Si de nombreuses associations féministes soulignent la qualité du travail réalisé par les sénatrices, les professionnels de l’industrie pornographique souhaitent nuancer les conclusions du rapport. Ainsi pour Grégory Dorcel, la nécessaire défense des victimes ne doit pas conduire à une « généralisation abusive » ou à une « caricature » : « Les victimes doivent être crues et entendues, et la justice doit faire son travail. Mais attention aux amalgames entre des criminels, qui doivent être poursuivis, et l’industrie porno dans son ensemble. »
Et après ?
La première chose qui étonne vraiment, au-delà même d'un titre à charge et d'un sommaire qui confirme dans sa construction un verdict sans appel livré dès l'introduction - notons que le rapport n'a pas de conclusion(s) -, est sans doute la très grande imprécision des arguments qui finalement s'appuient sur très peu de données sociologiques, scientifiques et juridiques actualisées.

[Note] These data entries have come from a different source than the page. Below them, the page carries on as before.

Lemma restored_phase_ready s :
  restored_phase s = Ready -> proven (slot_set_phase (restored_phase s) s).
Proof.
  unfold restored_phase. destruct (is_ok (ready_proof s)) eqn:O; cbn.
  - destruct (s_registered s) eqn:R; [|done]. intros _. unfold ready_proof in O.
    destruct (try_new _ _ _ _) as [x|] eqn:T; [|done]. apply try_new_ok in T as [(? & ? & ? & ?) _].
    by split_and!.
  - by case_match.
Qed.

Lemma restore_inv st k :
  JInv st -> (forall r, find_outbox k st = Some r -> is_pending r = false) ->
  JInv (restore_slot_after_job_removal st k).1.
Proof.
  intros I NP. unfold restore_slot_after_job_removal. destruct (find_job k st) as [j|] eqn:F; [|done].
  set (st1 := set_jobs _ st). destruct (ji_home _ I k j F) as (s & Fs & G & P).
  assert (Fs1 : find_slot (j_slot_id j) st1 = Some s) by done. rewrite Fs1.
  rewrite (proj2 (Z.eqb_eq _ _) G). cbn [negb]. case_bool_decide as Ph; cbn [fst].
  - apply (job_gone_inv st st1 k j s); try done; try congruence.
    intros i. case_decide; [by subst|done].
  - assert (Inv2 : JInv (update_slot (j_slot_id j) (slot_set_phase (restored_phase s)) st1)).
    { eapply (job_gone_inv st _ k j (slot_set_phase (restored_phase s) s)); try done.
      - cbn. by rewrite keys_update_first.
      - intros i. rewrite find_slot_update by done. case_decide; [|done]. by rewrite Fs1.
      - apply restored_phase_not_assigned.
      - apply restored_phase_ready. }
    by case_match.
Qed.

(** ** Completion rows *)

Lemma update_outbox_inv st k f r :
  JInv st -> find_outbox k st = Some r -> (forall x, o_job_id (f x) = o_job_id x) -> row_ok (f r) ->
  (is_pending (f r) = true -> is_pending r = true /\ o_slot_id (f r) = o_slot_id r /\
     o_generation (f r) = o_generation r) ->
  JInv (update_outbox k f st).
Proof.
  intros I F K R P. split; try apply I.
  - cbn. rewrite keys_update_first by done. apply I.
  - intros k' r'. rewrite find_outbox_update by done. case_decide; [subst|by apply (ji_pending _ I)].
    rewrite F. intros [= <-] (Pr & E1 & E2)%P.
    destruct (ji_pending _ I k r F Pr) as (j & Fj & O1 & O2 & O3).
    exists j. split; [done|]. unfold owned_by. rewrite E1, E2. done.
  - intros k' r'. rewrite find_outbox_update by done. case_decide; [subst|by apply (ji_row _ I)].
    rewrite F. by intros [= <-].
Qed.
(** The transaction body of [Journal::set_drain]. *)
Definition set_drain_tx (version : Z) (db : JournalTables) : JournalTables * bool :=
  let existing := t_meta db !! "drain" in
  let effective :=
    match existing with
    | Some value => match parse_drain_value value with
                    | Some current => Z.max current version
                    | None => version
                    end
    | None => version
    end in
  let value := ("requested:" ++ to_string effective)%string in
  if decide (existing = Some value) then (db, false) else (set_meta "drain" value db, true).

(** The transaction body of [Journal::clear_drain]. *)
Definition clear_drain_tx (db : JournalTables) : JournalTables * bool :=
  (delete_meta "drain" db, bool_decide (is_Some (t_meta db !! "drain"))).

(** The transaction body of [Journal::set_admission_blocked]. *)
Definition set_admission_blocked_tx (version : Z) (db : JournalTables)
    : JournalTables * result bool StoreError :=
  let existing := t_meta db !! "admission" in
  let effective :=
    match existing with
    | None => Some version
    | Some value => match parse_admission_value value with
                    | Some current => Some (Z.max current version)
                    | None => None
                    end
    end in
  match effective with
  | None => (db, Err (InvalidMaterialized "admission"))
  | Some effective =>
      let value := ("blocked:" ++ to_string effective)%string in
      if decide (existing = Some value) then (db, Ok false)
      else (set_meta "admission" value db, Ok true)
  end.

On ne trouve aucune bibliographie, même sélective, parfois quelques références dans le corps du texte, ici et là, mais quasiment aucune note de bas de page. Seuls sont proposés des développements souvent incomplets et parcellaires, notamment pour la "partie" consacrée au cinéma et à la télévision, évacuée en deux ou trois paragraphes.
L'examen des systèmes étrangers manque de rigueur et de perspicacité, notamment pour la situation au Royaume-Uni dont l'exposé s'arrête, tout net, en 2019 alors que les débats se poursuivent depuis 2020 et que des évolutions sont intervenues en 2022. Les amalgames sont fréquents et, parfois, des raccourcis étonnants, confondant industrie pornographique et proxénétisme. Les auteurs ne s'interrogent pas sur la légalité d'une industrie autorisée et même taxée par la loi. Des chercheurs importants ont été oubliés, tel le sociologue Mathieu Trachman dont le livre-référence Le travail pornographique (2013) n'est pas cité.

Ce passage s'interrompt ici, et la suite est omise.